Я опять сел. Никто не смотрел на меня.
— Воин признает свою боль, но не индульгирует в ней, — сказал дон Хуан. — Поэтому настроение воина, который входит в неизвестность — это не печаль. Напротив, он весел, потому что он чувствует смирение перед своей удачей, уверенность в том, что его дух неуязвим и, превыше всего, полное осознание своей эффективности. Радость воина исходит из его признания своей судьбы и его правдивой оценки того, что лежит перед ним.
Последовала долгая пауза. Моя печаль была чрезмерной. Я хотел что-нибудь сделать, чтобы вырваться из этой подавленности.
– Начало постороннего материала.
Lemma eq_ignores_zone_witness :
  (__eq__ shift_event (Instance tokyo_event) = Ok true
   <-> mkdatetime 2019 7 14 15 0 0 0 = mkdatetime 2019 7 14 15 0 0 0
       /\ mkdatetime 2019 7 14 23 30 0 0 = mkdatetime 2019 7 14 23 30 0 0 /\ "X" = "X")
  /\ (__eq__ shift_event (Instance tokyo_event) = Ok false
      <-> ~ (mkdatetime 2019 7 14 15 0 0 0 = mkdatetime 2019 7 14 15 0 0 0
             /\ mkdatetime 2019 7 14 23 30 0 0 = mkdatetime 2019 7 14 23 30 0 0 /\ "X" = "X")).
Proof.
  exact (eq_ignores_zone shift_event tokyo_event _ _ _ _ _ _
           eq_refl eq_refl eq_refl eq_refl eq_refl eq_refl).
Defined.

(** ** What [utc_offset] returns and refuses *)

Lemma west_length_ok_all : forallb west_length_ok (map Z.of_nat (seq 1 1439)) = true.
Proof. vm_compute. reflexivity. Qed.

Lemma zoneinfo_extract_bounded (elsewhere : zone) :
  (forall (d : datetime) (off : Z), elsewhere d = Ok off -> -1440 < off < 1440) ->
  offsets_bounded (zoneinfo_extract elsewhere).
Proof.
  intros Helse name z d off Hz Hoff. unfold zoneinfo_extract in Hz.
  destruct (name =? "America/Los_Angeles")%string.
  { injection Hz as <-. unfold los_angeles in Hoff.
    destruct (in_years 2007 2037 d); [|now apply (Helse d)].
    destruct (us_dst d); injection Hoff as <-; lia. }
  destruct (name =? "UTC")%string.
  { injection Hz as <-. injection Hoff as <-. lia. }
  destruct (name =? "Asia/Tokyo")%string; [|discriminate].
  injection Hz as <-. unfold tokyo in Hoff.
  destruct (in_years 1952 2037 d); [|now apply (Helse d)].
  injection Hoff as <-. lia.
Qed.

Lemma sample_zoneinfo_bounded : offsets_bounded sample_zoneinfo.
Proof.
  apply zoneinfo_extract_bounded. intros d off H. discriminate H.
Qed.

(** X10: over a database whose offsets stay within a day, every string
    [utc_offset] returns is a negative offset written [-HH:MM], six
    characters long; no offset with a plus sign is ever returned. *)
Theorem utc_offset_returns_west (tzdata : zoneinfo) (self : EventPacket)
        (time_object : value) (s : string) :
  offsets_bounded tzdata ->
  utc_offset tzdata self time_object = Ok s ->
  exists (name : string) (z : zone) (t : datetime) (off : Z),
    timezone self = VStr name /\ tzdata name = Some z
    /\ time_object = VDatetime t /\ z t = Ok off
    /\ -1440 < off < 0
    /\ s = "-" ++ zero_padded 2 (- off / 60) ++ ":" ++ zero_padded 2 (- off mod 60)
    /\ String.length s = 6%nat.
Proof.
  intros Hbound H.
  assert (Hstep : utc_offset tzdata self time_object
                  = (tz <- pytz_timezone tzdata (timezone self) ;;
                     aware <- localize tz time_object ;;
                     match re_match offset_regex (strftime_z (snd aware)) with
                     | Some (groups, _) => Ok (join ":" groups)
                     | None => Raise ValueError
                     end)) by reflexivity.
  destruct (timezone self) as [| | |name| | | |] eqn:Hname;
    try (rewrite Hstep in H; discriminate H).
  destruct (tzdata name) as [z|] eqn:Hz;
    [|rewrite Hstep in H; simpl in H; rewrite Hz in H; discriminate H].
  destruct time_object as [| | | |t| | |];
    try (rewrite Hstep in H; simpl in H; rewrite Hz in H; discriminate H).
  destruct (z t) as [off|] eqn:Hoff;
    [|rewrite Hstep in H; simpl in H; rewrite Hz in H; simpl in H; rewrite Hoff in H;
      discriminate H].
  clear Hstep. rewrite (utc_offset_unfold _ _ _ _ _ _ Hname Hz Hoff) in H.
  pose proof (Hbound name z t off Hz Hoff) as Hrange.
  destruct (Z.ltb_spec off 0) as [Hneg|Hpos].
  - rewrite re_match_west in H by lia. simpl in H. injection H as <-.
    exists name, z, t, off. repeat split; try assumption; try lia.
    assert (Hlen : west_length_ok (- off) = true).
    { apply (forallb_range _ 1 1439 west_length_ok_all). simpl. lia. }
    unfold west_length_ok in Hlen. apply Nat.eqb_eq in Hlen. exact Hlen.
  - rewrite re_match_east in H by lia. discriminate H.
Qed.

Lemma utc_offset_returns_west_witness :
  exists (name : string) (z : zone) (t : datetime) (off : Z),
    timezone shift_event = VStr name /\ sample_zoneinfo name = Some z
    /\ at_time 2019 7 14 15 0 0 = VDatetime t /\ z t = Ok off
    /\ -1440 < off < 0
    /\ "-07:00" = "-" ++ zero_padded 2 (- off / 60) ++ ":" ++ zero_padded 2 (- off mod 60)
    /\ String.length "-07:00" = 6%nat.
Proof.
  apply (utc_offset_returns_west sample_zoneinfo shift_event (at_time 2019 7 14 15 0 0) "-07:00").
  - exact sample_zoneinfo_bounded.
  - reflexivity.
Defined.

(** X11: [utc_offset] raises [UnknownTimeZoneError] when the zone of the
    event is [None] or a name the database does not have, whatever the
    time is, and [AttributeError] when the zone is known and the time is
    not a datetime. *)
Theorem utc_offset_refuses (tzdata : zoneinfo) (self : EventPacket) (time_object : value) :
  (timezone self = VNone -> utc_offset tzdata self time_object = Raise UnknownTimeZoneError)
  /\ (forall name : string,
         timezone self = VStr name -> tzdata name = None ->
         utc_offset tzdata self time_object = Raise UnknownTimeZoneError)
  /\ (forall (name : string) (z : zone),
         timezone self = VStr name -> tzdata name = Some z ->
         is_datetime time_object = false ->
         utc_offset tzdata self time_object = Raise AttributeError).
Proof.
  unfold utc_offset. rewrite getattr_timezone. simpl. repeat split.
  - intros ->. reflexivity.
  - intros name -> Hz. simpl. now rewrite Hz.
  - intros name z -> Hz Ht. simpl. rewrite Hz. simpl.
    destruct time_object; try reflexivity. discriminate Ht.
Qed.

Lemma utc_offset_refuses_witness :
  utc_offset sample_zoneinfo
             (event_in "Mars/Olympus" (at_time 2019 7 14 15 0 0) (at_time 2019 7 14 23 30 0) (VStr "X"))
             (at_time 2019 7 14 15 0 0) = Raise UnknownTimeZoneError
  /\ utc_offset sample_zoneinfo shift_event (VStr "2019-07-14T15:00:00") = Raise AttributeError.
Proof.
  split.
  - apply (proj1 (proj2 (utc_offset_refuses sample_zoneinfo _ _)) "Mars/Olympus");
      reflexivity.
  - apply (proj2 (proj2 (utc_offset_refuses sample_zoneinfo _ _)) "America/Los_Angeles"
             (los_angeles not_in_extract));
      reflexivity.
Defined.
— Свидетель, пожалуйста, сдави свой ловец духов, — сказал дон Хенаро Нестору. Я услышал громкий и очень смешной звук, который вырвался из маленькой игрушки Нестора. Паблито истерически рассмеялся, рассмеялись и дон Хуан с доном Хенаро. Тогда я заметил характерный запах и сообразил, что Нестор выпустил газы. Ужасно смешным было выражение совершенной серьезности на его лице. Он сделал это не для шутки, а потому, что у него не было при себе его ловца духов. Он помогал нам наилучшим образом, как только мог.
Все они непринужденно смеялись. Что за легкость была в этом переходе из грустной ситуации в совершенно смешную!
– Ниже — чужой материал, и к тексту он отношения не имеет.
(** * RailReach: the map helper's colour thresholds and the service worker

    A shallow embedding of [src/assets/js/map-core.js] ([getColor]) and of
    [src/sw.js] (the install, activate and fetch handlers), with the
    properties of the specification stated over it.

    - JavaScript numbers are IEEE 754 binary64 values: [getColor] is
      modelled on Rocq's primitive [float], whose comparison is the one
      JavaScript's [<] performs on numbers (false as soon as an operand is
      NaN).
    - The browser's cache storage, the network and the promise plumbing
      are the host's; they are modelled as an explicit world (the ordered
      list of named caches and the log of network requests) threaded
      through a small promise monad whose computations either fulfil with
      a value or reject.  A listener is run to completion, the work it
      starts without awaiting included; a cache is keyed by request URL,
      the way the cache API matches the GET requests the worker sees. *)

From Stdlib Require Import ZArith Lia Floats.
From stdpp Require Import base option strings list gmap.

(* [set_solver] clears hypotheses it has already consumed. *)
#[local] Set Warnings "-clear-no-such-hyp".

(** ** The map helper: [src/assets/js/map-core.js] *)

Module MapCore.

(** The three marker colours, as the CSS strings of the source. *)
Definition green : string := "#22c55e".
Definition amber : string := "#f59e0b".
Definition red : string := "#ef4444".

(** [function getColor(mins)], lines 10-14. *)
Definition getColor (mins : float) : string :=
  if PrimFloat.ltb mins 30%float then "#22c55e"
  else if PrimFloat.ltb mins 60%float then "#f59e0b"
  else "#ef4444".

End MapCore.

(** ** JavaScript strings *)

Module JsString.

(** [s.startsWith(t)], character by character. *)
Fixpoint startsWith (s t : string) {struct t} : bool :=
  match t, s with
  | EmptyString, _ => true
  | String _ _, EmptyString => false
  | String b t', String a s' => if Ascii.eqb a b then startsWith s' t' else false
  end.

(** [s.includes(t)]: [t] occurs in [s] at some position. *)
Fixpoint includes (s t : string) : bool :=
  if startsWith s t then true
  else match s with
       | EmptyString => false
       | String _ s' => includes s' t
       end.

End JsString.

(** ** The service worker: [src/sw.js] *)

Module ServiceWorker.

(** *** The host: responses, requests, cache storage, network *)

(** A response: its HTTP status, its body, and the field names its
    [Vary] header lists (none when it has no such header).
    [resp.clone()] is the same value. *)
Record Response := mkResponse {
  status : Z;
  body : string;
  vary : list string
}.

(** [resp.ok]: a status in the range 200-299. *)
Definition ok (r : Response) : bool :=
  (200 <=? status r)%Z && (status r <=? 299)%Z.

(** The responses a cache takes.  [cache.put] and [cache.addAll] refuse,
    with a [TypeError], a partial response (status 206) and a response
    whose [Vary] header lists [*]. *)
Definition cacheable (r : Response) : bool :=
  negb (status r =? 206)%Z && negb (bool_decide ("*" ∈ vary r)).
(** * Strife: a multi-bank payment gateway with two-phase commit

    A shallow embedding of the three programs of the repository

    - [bank_server.py]  (module [Bank]):    the 2PC participant,
    - [gateway.py]      (module [Gateway]): the 2PC coordinator, its token
                                            check and its idempotency cache,
    - [client.py]       (module [Client]):  the pending-payment queue,

    then the methods around them (the bank's read-only methods, the
    gateway's [Authenticate], [CheckBalance], [GetTransactionHistory] and
    token sweep, the client's view of its queue and its [authenticate]),
    followed by the properties of the design document that were checked
    against them and by further properties of the code.

    Modelling conventions.

    - Python [float] quantities (balances, amounts, [time.time()]) are the
      rationals [Q] they denote; comparisons are exact.  An addition or a
      subtraction is modelled by the exact result, which is what the
      program computes when that result is a float ([Py.is_float]): a
      property that speaks of the value of a sum or a difference assumes so.
      NaN and the infinities are outside the model.
    - A Python [dict] keyed by strings is a [gmap string _]; the one dict
      that the code iterates in order ([self.users]) is an association list.
    - Everything a method reads from its surroundings ([time.time()],
      [uuid.uuid4()], the answer of a remote call) is an explicit input:
      bank methods take an [env], gateway methods are programs over a small
      interface of operations whose answers the caller of the program
      chooses.
    - Logging and the JSON files written after each mutation are not
      modelled; writing them is assumed to succeed. *)

From Stdlib Require Import QArith ZArith String List DecimalString Lqa Lia.
From stdpp Require Import base strings gmap list.
From stdpp Require sorting.
From Stdlib Require Sorted.

Open Scope string_scope.

(** ** Python values *)

Module Py.

(** [str(x)] of a float inside an f-string.  No property below depends on
    the digits; integers print as Python prints them, other rationals as
    a fraction. *)
Definition str_float (x : Q) : string :=
  let n := NilZero.string_of_int (Z.to_int (Qnum x)) in
  match Qden x with
  | xH => n ++ ".0"
  | d => n ++ "/" ++ NilZero.string_of_uint (Pos.to_uint d)
  end.
Lemma validateAndEnhanceOutput_valid (output : AutoTagEntryOutput) (input : string) :
  input <> "" -> valid_record input (validateAndEnhanceOutput output input).
Proof.
  intros Hne. unfold validateAndEnhanceOutput.
  set (o1 := if confidence_unreasonable (confidence output)
             then set_confidence output (7 # 10) else output).
  assert (Hc1 : exists c, confidence o1 = Some c /\ 0 <= c /\ c <= 1).
  { subst o1. destruct (confidence_unreasonable (confidence output)) eqn:E.
    - exists (7 # 10). simpl. split; [reflexivity | split; unfold Qle; simpl; lia].
    - destruct (confidence output) as [q|] eqn:Eq; [|discriminate].
      exists q. split; [reflexivity | apply confidence_reasonable; exact E]. }
  set (o2 := match tags o1 with [] => set_tags o1 (extractBasicTags input) | _ => o1 end).
  assert (Hc2 : confidence o2 = confidence o1 /\ category o2 = category o1).
  { subst o2. destruct (tags o1); split; reflexivity. }
  set (o3 := if falsy_str (translatedContent o2) || String.eqb (trim (translatedContent o2)) ""
             then set_translatedContent o2 input else o2).
  assert (Hc3 : confidence o3 = confidence o2 /\ translatedContent o3 <> "").
  { subst o3. destruct (falsy_str (translatedContent o2)) eqn:E1; simpl.
    - split; [reflexivity | exact Hne].
    - destruct (String.eqb (trim (translatedContent o2)) ""); simpl.
      + split; [reflexivity | exact Hne].
      + split; [reflexivity | apply falsy_str_false; exact E1]. }
  destruct Hc2 as [Hc2 _]. destruct Hc3 as [Hc3 Ht3].
  destruct (reasoning_missing (reasoning o3)); unfold valid_record; simpl;
    (split; [apply category_in_all | split; [ | exact Ht3]]);
    rewrite Hc3, Hc2; exact Hc1.
Qed.

Lemma loop_valid (input : string) oracle jitter :
  input <> "" -> forall fuel attempt, valid_record input (run_out (loop input oracle jitter fuel attempt)).
Proof.
  intros Hne fuel. induction fuel as [|fuel IH]; intros attempt; simpl.
  - apply getFallbackResult_valid; exact Hne.
  - destruct (oracle attempt) as [o|e]; simpl.
    + apply validateAndEnhanceOutput_valid; exact Hne.
    + match goal with |- context [if ?b then _ else _] => destruct b end; simpl.
      * apply IH.
      * apply getFallbackResult_valid; exact Hne.
Qed.

(** C1: for every non-empty input and every behaviour of the oracle
    (outputs, missing outputs, errors on every attempt), the record
    returned by [autoTagEntry] has a category of the six-value
    enumeration, a confidence in [0,1] and a non-empty
    [translatedContent]. *)
Theorem autoTagEntry_valid_record (input : string)
  (oracle : nat -> OracleResponse AutoTagEntryOutput) (jitter : nat -> Q) :
  input <> "" ->
  In (category (autoTagEntry input oracle jitter)) all_categories
  /\ (exists c, confidence (autoTagEntry input oracle jitter) = Some c /\ 0 <= c /\ c <= 1)
  /\ translatedContent (autoTagEntry input oracle jitter) <> "".
Proof.
  intros Hne. exact (loop_valid input oracle jitter Hne maxRetries 0).
Qed.

Lemma autoTagEntry_valid_record_witness :
  "x" <> "" /\
  In (category (autoTagEntry "x" (fun _ => Failure (mkErr (Some 503%Z) None)) (fun _ => 0)))
     all_categories.
Proof.
  split; [discriminate |].
  apply (autoTagEntry_valid_record "x" (fun _ => Failure (mkErr (Some 503%Z) None)) (fun _ => 0)).
  discriminate.
Defined.

End AutoTagProps.

(** ** Rule-based fallback and post-validation *)

Module FallbackProps.
Import AutoTag AutoTagProps.
Local Open Scope Q_scope.

(** The fallback's keyword families, in the order the spec lists them. *)
Definition fallback_family_category (l : string) : EntryCategory :=
  if existsb (includes l) ["function"; "const"; "import"] then code_snippet
  else if existsb (includes l) ["app"; "build"; "develop"] then idea
  else if existsb (includes l) ["learn"; "til"; "discovered"] then learning_note
  else if existsb (includes l) ["bug"; "fix"; "error"] then bug_fix
  else if existsb (includes l) ["task"; "todo"; "reminder"] then task
  else general.

Definition family_confidence (c : EntryCategory) : Q :=
  match c with
  | code_snippet => 6 # 10
  | general => 4 # 10
  | _ => 5 # 10
  end.

Definition fallback_shape (input : string) (r : AutoTagEntryOutput) : Prop :=
  category r = fallback_family_category (toLowerCase input)
  /\ detectedLanguage r = En
  /\ translatedContent r = input
  /\ containsSlang r = false
  /\ confidence r = Some (family_confidence (category r)).

Lemma existsb3 (f : string -> bool) (a b c : string) :
  existsb f [a; b; c] = f a || f b || f c.
Proof. simpl. rewrite orb_false_r, orb_assoc. reflexivity. Qed.

Lemma extractBasicTags_nonempty (input : string) : extractBasicTags input <> [].
Proof.
  unfold extractBasicTags.
  destruct (firstn 5 _) eqn:E; discriminate.
Qed.

Lemma getFallbackResult_shape (input : string) :
  fallback_shape input (getFallbackResult input).
Proof.
  unfold getFallbackResult, fallback_shape, fallback_family_category.
  rewrite !existsb3.
  repeat match goal with |- context [if ?b then _ else _] => destruct b end;
    simpl; repeat split.
Qed.

Lemma getFallbackResult_fields (input : string) :
  tags (getFallbackResult input) = extractBasicTags input
  /\ translatedContent (getFallbackResult input) = input
  /\ reasoning (getFallbackResult input) = Some fallback_reasoning.
Proof.
  unfold getFallbackResult.
  repeat match goal with |- context [if ?b then _ else _] => destruct b end;
    repeat split.
Qed.

Lemma validate_fallback_same (input : string) :
  let f := getFallbackResult input in
  let r := validateAndEnhanceOutput f input in
  category r = category f /\ detectedLanguage r = detectedLanguage f
  /\ translatedContent r = translatedContent f /\ containsSlang r = containsSlang f
  /\ confidence r = confidence f.
Proof.
  intros f r.
  assert (Hconf : confidence_unreasonable (confidence f) = false).
  { destruct (getFallbackResult_shape input) as (_ & _ & _ & _ & Hc).
    fold f in Hc. rewrite Hc. destruct (category f); reflexivity. }
  destruct (getFallbackResult_fields input) as (Ht & Htc & Hr0).
  fold f in Ht, Htc, Hr0.
  assert (Htags : tags f <> []) by (rewrite Ht; apply extractBasicTags_nonempty).
  assert (Hr : reasoning_missing (reasoning f) = false) by (rewrite Hr0; reflexivity).
  subst r. unfold validateAndEnhanceOutput. rewrite Hconf.
  destruct (tags f) eqn:Et; [contradiction|].
  destruct (falsy_str (translatedContent f) || _); simpl;
    [rewrite Hr; simpl; repeat split; congruence | rewrite Hr; repeat split].
Qed.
Паблито внезапно повернулся ко мне. Он хотел узнать, не поэт ли я. Но прежде чем я успел ответить, Хенаро составил строфу:
— Карлитос поэт. Он спокоен: хоть псих и дурак, но воин.
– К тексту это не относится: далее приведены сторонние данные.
(** ** What the resolvers leave alone *)

Lemma same_inputs_refl d : same_inputs d d.
Proof. split; reflexivity. Qed.

Lemma same_inputs_sym d d' : same_inputs d d' -> same_inputs d' d.
Proof. intros [H1 H2]. split; [now symmetry|]. intros a Ha. symmetry; auto. Qed.

Lemma same_inputs_trans d1 d2 d3 :
  same_inputs d1 d2 -> same_inputs d2 d3 -> same_inputs d1 d3.
Proof.
  intros [H1 H2] [H3 H4]. split; [congruence|].
  intros a Ha. rewrite H2, H4; auto.
Qed.

Lemma frames_ret {A : Type} (a : A) : frames (ret a).
Proof. intros w. apply same_inputs_refl. Qed.

Lemma frames_raise {A : Type} (e : exn) : frames (@raise A e).
Proof. intros w. apply same_inputs_refl. Qed.

Lemma frames_lift {A : Type} (r : exn + A) : frames (lift r).
Proof. destruct r; [apply frames_raise | apply frames_ret]. Qed.

Lemma frames_bind {A B : Type} (m : M A) (k : A -> M B) :
  frames m -> (forall a, frames (k a)) -> frames (bind m k).
Proof.
  intros Hm Hk w. unfold bind. specialize (Hm w).
  destruct (m w) as [[e|a] w']; simpl in *; [exact Hm|].
  eapply same_inputs_trans; [exact Hm | apply Hk].
Qed.

Lemma frames_get_self : frames get_self.
Proof. intros w. apply same_inputs_refl. Qed.

Lemma frames_glob fsys pat : frames (glob fsys pat).
Proof. intros w. apply same_inputs_refl. Qed.

Lemma frames_open_lines fsys source : frames (open_lines fsys source).
Proof.
  unfold open_lines.
  destruct (file_text fsys source);
    first [apply frames_ret | apply frames_raise].
Qed.

Lemma frames_slice_fps v n : frames (slice_fps v n).
Proof. destruct v; [apply frames_ret | apply frames_raise]. Qed.

Lemma frames_setattr a v : aug_attr a = false -> frames (setattr a v).
Proof.
  intros H w. split; [reflexivity|].
  intros b Hb. unfold setattr, set_fps, with_fps. cbn [snd self fps].
  destruct (fps_attr_eq_dec a b); [congruence | reflexivity].
Qed.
Все они опять расхохотались.
— Вот это настроение лучше, — сказал дон Хуан. — А сейчас, прежде чем мы с Хенаро попрощаемся с вами, вы двое можете сказать все, что угодно. Может быть, это последний раз, когда вы сможете что-нибудь сказать.
Паблито отрицательно покачал головой, но у меня кое-что оставалось.
Я хотел выразить свое восхищение, свое благоговение перед исключительностью духа воина дона Хуана и дона Хенаро, но я запутался в словах, и в конце концов ничего не сказал, или, хуже того — я издал какие-то жалостливые звуки.
Дон Хуан покачал головой и чмокнул губами в насмешливом неодобрении. Я невольно засмеялся; было неважно, что я не сумел выразить им своего восхищения. Очень любопытное ощущение начало овладевать мною. У меня было чувство радости и веселья, абсолютной свободы, которое заставляло меня смеяться. Я сказал дону Хуану и дону Хенаро, что мне наплевать на исход моей встречи с неизвестным, что я счастлив и собран, и что буду ли я жив, или умру — совершено неважно для меня в данный момент.
Они порадовались моим словам еще больше, чем я. Дон Хуан похлопал себя по ляжкам и засмеялся. Дон Хенаро бросил свою шляпу на землю и завопил, как будто объезжал дикую лошадь.
Внезапно дон Хенаро сказал:
— Мы развлекались и смеялись во время ожидания совершенно так, как рекомендовал Свидетель. Но естественным условием порядка является то, что это всегда приходит к концу.
Он посмотрел на небо.
— Уже почти пришло время нам разойтись, как делали воины в том рассказе, — сказал он. — Но прежде, чем мы пойдем нашими различными путями, я должен сказать вам двоим одну последнюю вещь: я хочу раскрыть вам секрет воина. Возможно, вы назовете его предрасположением воина.
Адресуя свои слова в основном мне, он сказал, что я говорил им когда-то, будто жизнь воина холодна, одинока, лишена чувств. Он еще добавил, что как раз теперь я особенно убежден, что это так.
— Жизнь воина ни в коем случае не может быть холодной, одинокой или лишенной чувств, — сказал он. — Потому что она основывается на любви, преданности и посвящении тому, кого он любит. И кто, можете вы спросить, те, кого он любит? Я покажу вам сейчас.